_WORK INSTRUCTION_: Count how many lines in the data hold "Hpres". Only the number.

---- MATERIAL SUPPLIED

Lemma preserves_raise {A} (e : Exception) : preserves R (raise (A := A) e).
Proof. intros w o w' H. injection H as <- <-. reflexivity. Qed.

Lemma preserves_gets {A} (f : World -> A) : preserves R (gets f).
Proof. intros w o w' H. injection H as <- <-. reflexivity. Qed.

Lemma preserves_bind {A B} (m : M World A) (k : A -> M World B) :
  preserves R m -> (forall a, preserves R (k a)) -> preserves R (m ≫= k).
Proof.
  intros Hm Hk w o w' H. unfold mbind, M_bind in H.
  destruct (m w) as [[a | e] w1] eqn:E1.
  - transitivity w1; [exact (Hm _ _ _ E1) | exact (Hk _ _ _ _ H)].
  - injection H as <- <-. exact (Hm _ _ _ E1).
Qed.

Lemma preserves_try_except {A} (m : M World A) (h : Exception -> M World A) :
  preserves R m -> (forall e, preserves R (h e)) -> preserves R (try_except m h).
Proof.
  intros Hm Hh w o w' H. unfold try_except in H.
  destruct (m w) as [[a | e] w1] eqn:E1.
  - injection H as <- <-. exact (Hm _ _ _ E1).
  - transitivity w1; [exact (Hm _ _ _ E1) | exact (Hh _ _ _ _ H)].
Qed.

Lemma preserves_try_finally {A} (m : M World A) (f : M World unit) :
  preserves R m -> preserves R f -> preserves R (try_finally m f).
Proof.
  intros Hm Hf w o w' H. unfold try_finally in H.
  destruct (m w) as [o1 w1] eqn:E1.
  destruct (f w1) as [[[] | e] w2] eqn:E2; injection H as <- <-;
    (transitivity w1; [exact (Hm _ _ _ E1) | exact (Hf _ _ _ E2)]).
Qed.

Lemma preserves_on_self (f : FlowRunner -> FlowRunner) :
  (forall w, R w (put_self (f (self w)) w)) -> preserves R (on_self f).
Proof. intros Hf w o w' H. injection H as <- <-. apply Hf. Qed.

End Preserves.

#[local] Instance setup_kept_preorder : PreOrder setup_kept.
Proof.
  split.
  - intros w. apply same_setup_refl.
  - intros w1 w2 w3. apply same_setup_trans.
Qed.

Section SetupKept.
Context (E : Faults).

Lemma cache_get_setup fid name args kwargs :
  preserves setup_kept (FlowRunner.cache_get E fid name args kwargs).
Proof.
  intros w o w' H. unfold FlowRunner.cache_get, zoom in H.
  unfold setup_kept, same_setup.
  destruct (cache_manager (self w)) eqn:Hc.
  - destruct (CacheManager.get_cached_result _ _ _ _ _ _ _) as [o1 s'].
    injection H as <- <-. simpl. rewrite Hc. auto.
  - destruct (InMemoryCacheManager.get_cached_result _ _ _ _ _) as [o1 c'].
    injection H as <- <-. simpl. auto.
Qed.

Lemma cache_store_setup fid name result args kwargs :
  preserves setup_kept (FlowRunner.cache_store E fid name result args kwargs).
Proof.
  intros w o w' H. unfold FlowRunner.cache_store, zoom in H.
  unfold setup_kept, same_setup.
  destruct (cache_manager (self w)) eqn:Hc.
  - destruct (CacheManager.store_result _ _ _ _ _ _ _ _) as [o1 s'].
    injection H as <- <-. simpl. rewrite Hc. auto.
  - destruct (InMemoryCacheManager.store_result _ _ _ _ _ _) as [o1 c'].
    injection H as <- <-. simpl. auto.
Qed.

Lemma emit_setup subject ev :
  preserves setup_kept (LogManager.emit E subject ev).
Proof.
  intros w o w' H. revert H.
  unfold LogManager.emit, LogManager.build, LogManager._send_remote_log,
    LogManager.publish, LogManager.logger_info.
  unfold_monad.
  destruct (emit_fault _ _ _); [intros [= <- <-]; apply same_setup_refl |].
  destruct (is_remote _); [| intros [= <- <-]; apply same_setup_refl].
  destruct (publish_fault _ _ _ _); intros [= <- <-]; apply same_setup_refl.
Qed.

Lemma call_task_setup name f args kwargs :
  preserves setup_kept (FlowRunner.call_task name f args kwargs).
Proof. intros w o w' H. injection H as <- <-. apply same_setup_refl. Qed.

Lemma set_task_status_setup name st :
  preserves setup_kept (on_self (set_task_status name st)).
Proof.
  apply preserves_on_self. intros w. unfold setup_kept, same_setup. simpl.
  destruct (cache_manager (self w)); auto.
Qed.

Lemma set_failed_setup b : preserves setup_kept (on_self (set_failed b)).
Proof.
  apply preserves_on_self. intros w. unfold setup_kept, same_setup. simpl.
  destruct (cache_manager (self w)); auto.
Qed.

End SetupKept.

Create HintDb setup.
#[local] Hint Resolve cache_get_setup cache_store_setup emit_setup
  call_task_setup set_task_status_setup set_failed_setup : setup.
#[local] Hint Extern 1 (preserves _ (mret _)) =>
  apply preserves_ret; tc_solve : setup.
#[local] Hint Extern 1 (preserves _ (raise _)) =>
  apply preserves_raise; tc_solve : setup.
#[local] Hint Extern 1 (preserves _ (gets _)) =>
  apply preserves_gets; tc_solve : setup.

Ltac preserves_step :=
  lazymatch goal with
  | |- preserves _ (_ ≫= _) => apply preserves_bind; [tc_solve | | intros ?]
  | |- preserves _ (try_except _ _) =>
      apply preserves_try_except; [tc_solve | | intros ?]
  | |- preserves _ (try_finally _ _) =>
      apply preserves_try_finally; [tc_solve | |]
  | |- preserves _ (match ?x with _ => _ end) => destruct x
  | |- preserves _ (LogManager.log_task_status _ _ _ _ _) => apply emit_setup
  | |- preserves _ (LogManager.log_flow_status _ _ _) => apply emit_setup
  | |- _ => solve [auto with setup]
  end.

Lemma run_task_setup E name f args kwargs :
  preserves setup_kept (FlowRunner.run_task E name f args kwargs).
Proof. unfold FlowRunner.run_task. repeat preserves_step. Qed.

Lemma run_body_setup E body : preserves setup_kept (FlowRunner.run_body E body).
Proof.
  induction body as [v | e | name f args kwargs k IH]; simpl.
  - apply preserves_ret; tc_solve.
  - apply preserves_raise; tc_solve.
  - intros w o w' H.
    destruct (FlowRunner.run_task E name f args kwargs w) as [o1 w1] eqn:E1.
    transitivity w1;
      [exact (run_task_setup _ _ _ _ _ _ _ _ E1) | exact (IH _ _ _ _ H)].
Qed.
#[local] Hint Resolve run_body_setup : setup.


(** C8. However [run_flow] ends (the body returned, the body raised, or
    emitting a status event raised) the worker pool is shut down afterwards
    and, when the runner holds the in-memory manager, its cache is empty. *)
Theorem run_flow_always_cleans_up
    (E : Faults) (flow_func : flow_body) (w : World) :
  runner_wf (self w) ->
  let w' := snd (FlowRunner.run_flow E flow_func w) in
  shut_down (executor (self w')) = true
  /\ (forall c, cache_manager (self w) = InMemoryCacheManager_ c ->
                cache_manager (self w') = InMemoryCacheManager_ ∅).
Proof.
  intros Hwf. unfold FlowRunner.run_flow, try_finally.
  match goal with
  | |- context [let '(o, s') := ?m w in _] =>
      assert (Hpres : preserves setup_kept m) by (repeat preserves_step);
      destruct (m w) as [o1 w1] eqn:E1
  end.
  apply Hpres in E1. destruct E1 as (Hid & Hty & Hex & Hcm).
  unfold FlowRunner.cleanup. unfold_monad. simpl.
  rewrite Hty, Hwf.
  destruct (cache_manager (self w)) as [b | c0] eqn:Hc,
           (cache_manager (self w1)) as [b1 | c1] eqn:Hc1; try contradiction;
    simpl; rewrite ?Hc1; simpl; split; try reflexivity; intros c; discriminate.
Qed.

Lemma run_flow_always_cleans_up_witness :
  let w' := snd (FlowRunner.run_flow no_faults demo_flow_fail (fresh_world false)) in
  shut_down (executor (self w')) = true
  /\ (forall c, cache_manager (self (fresh_world false)) = InMemoryCacheManager_ c ->
                cache_manager (self w') = InMemoryCacheManager_ ∅).
Proof. apply run_flow_always_cleans_up. reflexivity. Defined.

(** ** The task wrapper *)

Section TaskWrapper.
Import Decorators.

Lemma lookup_item_In {A} k (d : list (string * A)) v :
  lookup_item k d = Some v -> exists k', (k', v) ∈ d.
Proof.
  unfold lookup_item. destruct (List.find _ d) as [[k' v'] |] eqn:Hf; [| discriminate].
  simpl. intros [= <-]. apply find_some in Hf as [Hin _].
  exists k'. now apply list_elem_of_In.
Qed.

Lemma dict_merge_values {A} (P : A -> Prop) (d1 d2 : list (string * A)) :
  Forall (fun kv => P (snd kv)) d1 -> Forall (fun kv => P (snd kv)) d2 ->
  Forall (fun kv => P (snd kv)) (dict_merge d1 d2).
Proof.
  intros H1 H2. unfold dict_merge. apply Forall_app. split.
  - apply Forall_forall. intros kv Hin.
    apply list_elem_of_In, in_map_iff in Hin as ([k v] & <- & Hin).
    simpl. destruct (lookup_item k d2) as [v2 |] eqn:Hl; simpl.
    + apply lookup_item_In in Hl as [k' Hk'].
      rewrite Forall_forall in H2. exact (H2 _ Hk').
    + rewrite Forall_forall in H1. apply (H1 (k, v)). now apply list_elem_of_In.
  - apply Forall_forall. intros kv Hin.
    apply list_elem_of_filter in Hin as [_ Hin].
    rewrite Forall_forall in H2. now apply H2.
Qed.

Lemma scan_items_no_runner (items : list (string * pyobj)) :
  Forall (fun kv => carries_no_runner (snd kv)) items ->
  scan_items items = None \/ scan_items items = Some None.
Proof.
  induction 1 as [| [k obj] items Hobj _ IH]; simpl; [now left |].
  destruct obj as [[r |] | r |]; simpl in Hobj; try contradiction; auto.
Qed.

Lemma walk_stack_no_runner (callers : list frame) :
  Forall (fun f => Forall (fun kv => carries_no_runner (snd kv)) (f_locals f)
                   /\ Forall (fun kv => carries_no_runner (snd kv)) (f_globals f))
         callers ->
  walk_stack callers = None.
Proof.
  induction 1 as [| f up [Hl Hg] _ IH]; simpl; [reflexivity |].
  destruct (scan_items_no_runner _ (dict_merge_values _ _ _ Hl Hg)) as [-> | ->];
    exact IH.
Qed.

End TaskWrapper.

(** C9. Called while no flow is registered as active, and from a stack none
    of whose frames holds a runner (or an object with a usable
    [_flow_runner]) in its locals or globals, the task wrapper raises
    [TaskError] and changes nothing: no job is handed to the pool, so no
    task runs, and no runner is touched. *)
Theorem task_outside_flow_raises
    (func_name : string) (func : Callable) (callers : list Decorators.frame)
    (args : list pyval) (kwargs : list (string * pyval))
    (g : Decorators.Registry) :
  Decorators._active_flows g = [] ->
  Forall (fun f =>
            Forall (fun kv => carries_no_runner (snd kv)) (Decorators.f_locals f)
            /\ Forall (fun kv => carries_no_runner (snd kv)) (Decorators.f_globals f))
         callers ->
  Decorators.wrapper func_name func callers args kwargs g
  = (Raise (TaskError ("Task '" ++ func_name
              ++ "' can only be called within a @flow context")), g).
Proof.
  intros Hact Hstack. unfold Decorators.wrapper.
  rewrite Hact, (walk_stack_no_runner _ Hstack). reflexivity.
Qed.

Lemma task_outside_flow_raises_witness :
  Decorators.wrapper "fetch" fetch plain_stack [PStr "x"] [] idle_registry
  = (Raise (TaskError ("Task '" ++ "fetch"
              ++ "' can only be called within a @flow context")), idle_registry).
Proof.
  apply task_outside_flow_raises.
  - reflexivity.
  - unfold plain_stack. repeat constructor.
Defined.

(** ** Status events *)

Section Events.
Context (E : Faults).

Lemma cache_get_frame fid name args kwargs w o w' :
  FlowRunner.cache_get E fid name args kwargs w = (o, w') -> cache_frame w w'.
Proof.
  unfold FlowRunner.cache_get, zoom, cache_frame. intros H.
  destruct (cache_manager (self w)).
  - destruct (CacheManager.get_cached_result _ _ _ _ _ _ _) as [o1 s'].
    now injection H as <- <-.
  - destruct (InMemoryCacheManager.get_cached_result _ _ _ _ _) as [o1 c'].
    now injection H as <- <-.
Qed.

Lemma cache_store_frame fid name result args kwargs w o w' :
  FlowRunner.cache_store E fid name result args kwargs w = (o, w') ->
  cache_frame w w'.
Proof.
  unfold FlowRunner.cache_store, zoom, cache_frame. intros H.
  destruct (cache_manager (self w)).
  - destruct (CacheManager.store_result _ _ _ _ _ _ _ _) as [o1 s'].
    now injection H as <- <-.
  - destruct (InMemoryCacheManager.store_result _ _ _ _ _ _) as [o1 c'].
    now injection H as <- <-.
Qed.

Lemma emit_total subject ev w :
  emitter_total E ->
  LogManager.emit E subject ev w
  = (Return tt, put_emitted (emitted w ++ [ev]) w).
Proof.
  intros [Hb Hp].
  unfold LogManager.emit, LogManager.build, LogManager._send_remote_log,
    LogManager.publish, LogManager.logger_info.
  unfold_monad. rewrite Hb.
  destruct (is_remote _); [now rewrite Hp | reflexivity].
Qed.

--------

_FINISHED EXERCISE_: 2